Thus, our current study attempted to further elucidate the cellular and molecular profiles of these normal or hyperplastic appearing epithelia with cytoplasmic p63 expression, to assess: (1) whether they harbor aberrant expression of other tumor suppressors or malignancy-associated changes, and (2) whether they differ substantially in DNA copy numbers compared to morphologically similar counterparts without cytoplasmic p63 expression.

Materials and Methods

Formalin-fixed, paraffin-embedded tissue blocks from 20 cases of PABC used in our previous studies 11 were used for our current study. All cases were diagnosed during the pregnancy or within 3-months of postpoterm. No clinical following-up data, however, were available for these patients. For comparison, 20 cases of stage, grade, and age matched non-PABC were selected from the files of our institute and our own tissue bank. Consecutive sections at 4-5 μm thickness were prepared and placed on positively charged slides. From each tissue block, the first and last sections were stained with hematoxylin and eosin (H&E) for morphological classification using our published criteria 16.

To assess whether these normal or hyperplastic acini harbored aberrant expression of other tumor suppressors and malignancy associated alterations, two technical approaches were used. First, sets of six consecutive sections were immuno-stained for known tumor suppressors, including maspin (clone:EAW24), WT-1 (clone: 6F-H2), p63 (clone: 4A4), p53 (clone:DO-7), p73 (clone:24) (Novocastra Laboratories Ltd, Newcastle, UK), and proliferation marker Ki-67 (clone:MM1; Dako, Carpinteria, CA). The expression of these markers in myoepithelial and associated epithelial cells of the same acini at different sections were digitally photographed and reviewed under high magnification in a standard computer.

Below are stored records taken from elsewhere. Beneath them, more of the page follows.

(* ===== verification/Node.v ===== *)
(** * A node: start-up and shutdown

    Models [New], [listen] and [Close] of [dht.go], [Close] of [listener.go], and
    the goroutines they start and stop.

    [New] runs up to the point where it waits for the results of the bootstrap;
    what the node does meanwhile are the steps of Listener.v and Dht.v, and
    [bootstrapped] is what [New] makes of the results.  A goroutine is known by
    what it runs; those of the wait group are counted as [wg] does.  A run of the
    goroutines is one in which the work of their ticks returns.  Sockets, name
    resolution and the storage to open are arguments. *)
From stdpp Require Import base list numbers gmap strings.
From Stdlib Require Import Lia.
From S2P Require Import Prelude Keyspace Bucket RoutingTable Journey Packet.
From S2P Require Import Storage Event Cache Listener LatencyRouter Dht Config Database.
Local Open Scope Z_scope.

(** The goroutines of a node. *)
Inductive goroutine :=
  | GCacheSweep
  | GPacketSweep
  | GStorageSweep
  | GLatencyUpdates
  | GFlusher (li : nat)
  | GProcess (li : nat)
  | GMonitor
  | GRefreshPeers
  | GRefreshKeys.

#[export] Instance goroutine_eq_dec : EqDecision goroutine.
Proof. solve_decision. Defined.

(** Whether the wait group of the node counts it. *)
Definition counted (g : goroutine) : bool :=
  match g with GCacheSweep | GPacketSweep | GStorageSweep => false | _ => true end.

(** What can fail while a node starts. *)
Inductive start_error :=
  | BadLocalID
  | StorageFailed (n : Z)
  | ResolveFailed (address : string)
  | ListenFailed (li : nat)
  | BootstrapFailed.

Module Node.
Import Listener Dht.

(** ** The parts of a node

    What the constructors of the parts return, and the goroutines they start. *)
Definition newCache : gmap Z (Cache.request cb) * list goroutine := (∅, [GCacheSweep]).
Definition newPacketManager : gmap Z Packet.packet * list goroutine := (∅, [GPacketSweep]).
(** The threshold of the router; its goroutine is counted by the wait group. *)
Definition NewLatencyRouter (wg : Z) : Z * list goroutine * Z :=
  (LatencyRouter.defaultLatencyThreshold, [GLatencyUpdates], wg + 1).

Second, the physical distribution of these acini was examined to determine whether they were exclusively or preferentially associated or shared a similar morphological or immunohistochemical profile, with invasive lesions.

Immunohistochemistry for all antibodies was carried out using protocols provided by manufacturers. Double immunohistochemistry was carried out using our published protocol 17. To assess the specificity of immunostaining, three technical approaches were used. First, different controls, including (1) the substitution of the primary antibody with normal serum, (2) the omission of the secondary antibody from the immunostaining sequences, and (3) serial dilutions of the primary antibodies, were used. Second, the same immunostaining protocol was used on the same cases, but substituting with a different detection system and chromogen. Third, the immunostaining procedure was repeated at least twice using the same protocol and under the same condition and immunostained sections were independently evaluated by two investigators. A given cell was considered immunoreactive when distinct immunoreactivities were seen consistently in its membrane, cytoplasm, or nucleus, while all negative controls were devoid of immunostaining.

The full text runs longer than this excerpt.